Congenital Heart Disease in the Adult: Surgical Treatment

Author Affiliations

Chief, Division Cardiovascular Surgery, University of Western Ontario (Dr. Coles); Fellow, Cardiovascular Unit, Victoria Hospital (Dr. Gergely); and Department of Anaesthesiology, University of Western Ontario and Victoria Hospital (Dr. Buttigliero).

Arch Surg. 1964;89(1):130-133. doi:10.1001/archsurg.1964.01320010132013

The paucity of reports in the English literature has prompted this paper.1 It consists of a review of 25 consecutive adults with congenital heart disease operated upon in our institution over a five-year period. The follow-up varies from a minimum of six months to a maximum of five years.

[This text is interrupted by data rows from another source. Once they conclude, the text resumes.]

(** ** The administrative endpoints of backend/server.ts *)

(** [DELETE FROM trades] *)
Definition delete_all (d : Sqlite.database) : Sqlite.database :=
  Sqlite.mkdb [] (Sqlite.snapshot d).

(** [clearTradesTable] of logger/db.ts: the promise resolves, or rejects
    with the error of the DELETE. *)
Definition clearTradesTable (s : State) : (Sqlite.error + unit) * State :=
  let '(f, rest) := next_fault (faults s) in
  match f with
  | Some e => (inl e, mkState (db s) rest)
  | None => (inr tt, mkState (delete_all (db s)) rest)
  end.

(** [WHERE profitAndLoss IS NOT NULL] *)
Definition pnl_is_not_null (r : Stored.trade) : bool :=
  match Stored.profitAndLoss r with Some _ => true | None => false end.

(** [ORDER BY creationTimestamp DESC]: text compared byte by byte; rows
    with the same timestamp are kept in table order. *)
Fixpoint insert_desc (r : Stored.trade) (l : list Stored.trade)
    : list Stored.trade :=
  match l with
  | [] => [r]
  | x :: l' =>
      if String.leb (Stored.creationTimestamp x) (Stored.creationTimestamp r)
      then r :: x :: l'
      else x :: insert_desc r l'
  end.

Definition order_by_timestamp_desc (t : Sqlite.table) : list Stored.trade :=
  fold_right insert_desc [] t.

(** The answer of [app.get("/api/trades")]. *)
Inductive TradesResponse : Type :=
| TradesFailed500                          (* { error: "Failed to fetch trades" } *)
| TradesOk (rows : list Stored.trade).     (* [res.json(rows || [])] *)

Definition get_api_trades (s : State) : TradesResponse * State :=
  let '(f, rest) := next_fault (faults s) in
  match f with
  | Some _ => (TradesFailed500, mkState (db s) rest)
  | None =>
      (TradesOk (order_by_timestamp_desc
                   (filter pnl_is_not_null (Sqlite.rows (db s)))),
       mkState (db s) rest)
  end.

(** ** The dashboard: TradeTable.tsx and Analytics.tsx *)

(** The [Trade] interface of the components is the stored shape. *)

(** [prevTrades.some(trade => trade.broker === newTrade.broker &&
    trade.orderId === newTrade.orderId &&
    trade.creationTimestamp === newTrade.creationTimestamp)] *)
Definition same_trade (newTrade trade : Stored.trade) : bool :=
  String.eqb (Stored.broker trade) (Stored.broker newTrade)
  && Z.eqb (Stored.orderId trade) (Stored.orderId newTrade)
  && String.eqb (Stored.creationTimestamp trade)
       (Stored.creationTimestamp newTrade).

Definition tradeExists (newTrade : Stored.trade)
    (prevTrades : list Stored.trade) : bool :=
  existsb (same_trade newTrade) prevTrades.

(** [newTradeListener], as the update it makes to the [trades] state. *)
Definition newTradeListener (newTrade : Stored.trade)
    (prevTrades : list Stored.trade) : list Stored.trade :=
  match Stored.profitAndLoss newTrade with
  | None => prevTrades                      (* "Ignoring trade with null P&L" *)
  | Some _ =>
      if tradeExists newTrade prevTrades then prevTrades
      else newTrade :: prevTrades
  end.

(** The payloads of the ["new-trade"] events among the events of a call. *)
Definition new_trade_payloads (t : list Event) : list Stored.trade :=
  flat_map (fun e => match e with EmitNewTrade r => [r] | _ => [] end) t.

(** The [trades] state after the listener has run on each payload. *)
Definition deliver (payloads prevTrades : list Stored.trade)
    : list Stored.trade :=
  fold_left (fun l n => newTradeListener n l) payloads prevTrades.

Record ClientState : Type := mkClient {
  client_trades : list Stored.trade;
  client_error : option string
}.

(** [fetchTrades], on the answer of [/api/trades]: a response that is not
    ok throws into the [catch]. *)
Definition fetchTrades (response : TradesResponse) : ClientState :=
  match response with
  | TradesFailed500 =>
      mkClient [] (Some "Error loading trade data. Please try again.")
  | TradesOk data => mkClient (filter pnl_is_not_null data) None
  end.

(** The client key of a trade: what [same_trade] compares. *)
Definition client_key (r : Stored.trade) : string * Z * string :=
  (Stored.broker r, Stored.orderId r, Stored.creationTimestamp r).

(** The (orderId, creationTimestamp) pairs of the records with a profit,
    each once, and equality on them. *)
Definition order_key_eq_dec (k k' : Z * string) : {k = k'} + {k <> k'}.
Proof. decide equality; [apply string_dec|apply Z.eq_dec]. Defined.

Definition distinct_order_keys (ts : list Raw.trade) : list (Z * string) :=
  nodup order_key_eq_dec (map raw_order_key (filter has_pnl ts)).

(** Rows listed in descending order of the text of [creationTimestamp],
    compared byte by byte: newest first among timestamps written in one
    format. *)
Definition descending_by_timestamp_text (l : list Stored.trade) : Prop :=
  Sorted (fun a b =>
            String.leb (Stored.creationTimestamp b)
              (Stored.creationTimestamp a) = true) l.

(** Counters of two runs, added. *)
Definition add_counts (c c0 : Counts) : Counts :=
  mkCounts (inserted c + inserted c0) (skipped c + skipped c0).

Definition with_snapshot (sn : option Sqlite.table) (s : State) : State :=
  mkState (Sqlite.mkdb (Sqlite.rows (db s)) sn) (faults s).

Definition shift_outcome (c0 : Counts) (o : Outcome Counts) : Outcome Counts :=
  match o with
  | Resolved c => Resolved (add_counts c c0)
  | Rejected e => Rejected e
  end.

(** The row was built by the loop from a record of [ts]. *)
Definition built_from (ts : list Raw.trade) (r : Stored.trade) : Prop :=
  exists trade pnl,
    In trade ts /\ Raw.profitAndLoss trade = Some pnl
    /\ r = tradeToInsert trade pnl.

(** ** Start-up: session, account and backfill *)

(** The string primitives of the JavaScript runtime that the source calls;
    [parseInt] yields [None] for NaN. *)
Record Runtime : Type := mkRuntime {
  toUpperCase : string -> string;
  toLowerCase : string -> string;
  parseInt : string -> option Z
}.

(** [String.prototype.startsWith] *)
Definition startsWith (s searchString : string) : bool :=
  String.prefix searchString s.

(** An entry of the [accounts] array of [Account/search]. *)
Module TopstepAccount.
Record t : Type := mk {
  id : string;
  name : string;
  canTrade : bool
}.
End TopstepAccount.

(** Body of an [Account/search] response; [None] when [accounts] is not an
    array. *)
Record AccountData : Type := mkAccounts {
  accounts : option (list TopstepAccount.t)
}.

(** The remote account search, by bearer token. *)
Definition AccountSearch : Type := string -> Axios AccountData.

(** The remote trade search as the start-up and the order handler call it:
    the account is [parseInt(accountId)]. *)
Definition TradeSearchParsed : Type :=
  string -> option Z -> string -> string -> Axios TradeSearchData.

Definition with_account (search : TradeSearchParsed) : TradeSearch :=
  fun tok accountId => search tok (Some accountId).

(** The process-wide state of server.ts: [process.env] with the
    [ACCOUNT_NAME] entry, and the flag [initialSyncDone]. *)
Record Process : Type := mkProcess {
  env : Env;
  ACCOUNT_NAME : option string;
  initialSyncDone : bool
}.

Definition set_account_id (e : Env) (i : string) : Env :=
  mkEnv (TOPSTEP_USERNAME e) (TOPSTEP_API_KEY e)
    (TOPSTEP_API_SESSION_TOKEN e) (Some i).

(** [process.env.ACCOUNT_NAME?.toUpperCase()] as [startsWith] reads it: an
    undefined argument is the text "undefined". *)
Definition configured_prefix (rt : Runtime) (accountName : option string)
    : string :=
  match accountName with
  | Some n => toUpperCase rt n
  | None => "undefined"
  end.

(** The predicate of [accounts.find] in [initializeTopstepSessionAndAccount]. *)
Definition tradable_at_startup (rt : Runtime) (accountName : option string)
    (acc : TopstepAccount.t) : bool :=
  TopstepAccount.canTrade acc
  && startsWith (toUpperCase rt (TopstepAccount.name acc))
       (configured_prefix rt accountName).

(** The predicate of [accounts.find] in [/api/trade/topstep/account]. *)
Definition tradable_at_endpoint (rt : Runtime) (accountName : string)
    (acc : TopstepAccount.t) : bool :=
  startsWith (toUpperCase rt (TopstepAccount.name acc))
    (toUpperCase rt accountName)
  && TopstepAccount.canTrade acc.

Inductive AccountResponse : Type :=
| AccountMissingToken400
| AccountFailed500            (* the [catch], or a malformed response *)
| AccountNotFound404
| AccountFound (account : TopstepAccount.t).

(** The handler of [/api/trade/topstep/account]. *)
Definition account_endpoint (rt : Runtime) (search : AccountSearch)
    (accountName : string) (p : Process) : AccountResponse * Process :=
  let p := mkProcess (env p) (Some accountName) (initialSyncDone p) in
  let sessionToken := TOPSTEP_API_SESSION_TOKEN (env p) in
  if negb (truthy sessionToken) then (AccountMissingToken400, p)
  else
    match search (env_value sessionToken) with
    | AxiosError _ => (AccountFailed500, p)
    | AxiosResponse data =>
        match accounts data with
        | None => (AccountFailed500, p)
        | Some l =>
            match find (tradable_at_endpoint rt accountName) l with
            | Some account =>
                (AccountFound account,
                 mkProcess (set_account_id (env p) (TopstepAccount.id account))
                   (ACCOUNT_NAME p) (initialSyncDone p))
            | None => (AccountNotFound404, p)
            end
        end
    end.

Definition sync_done (p : Process) : Process :=
  mkProcess (env p) (ACCOUNT_NAME p) true.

In order to ascertain the relative frequency of congenital heart disease in our area, the postmortem examinations done in Victoria Hospital, London, Ont, a 900-bed teaching hospital, were analyzed over a ten-year period. During this time there were 4,018 autopsies, and only 13 times was congenital heart disease encountered in a patient over 21 years of age.

Our operated series consists of Fallot's tetralogy, Fallot's trilogy, patent ductus arteriosus, coarctation, atrial and ventricular septal defects, and pulmonary valve stenosis.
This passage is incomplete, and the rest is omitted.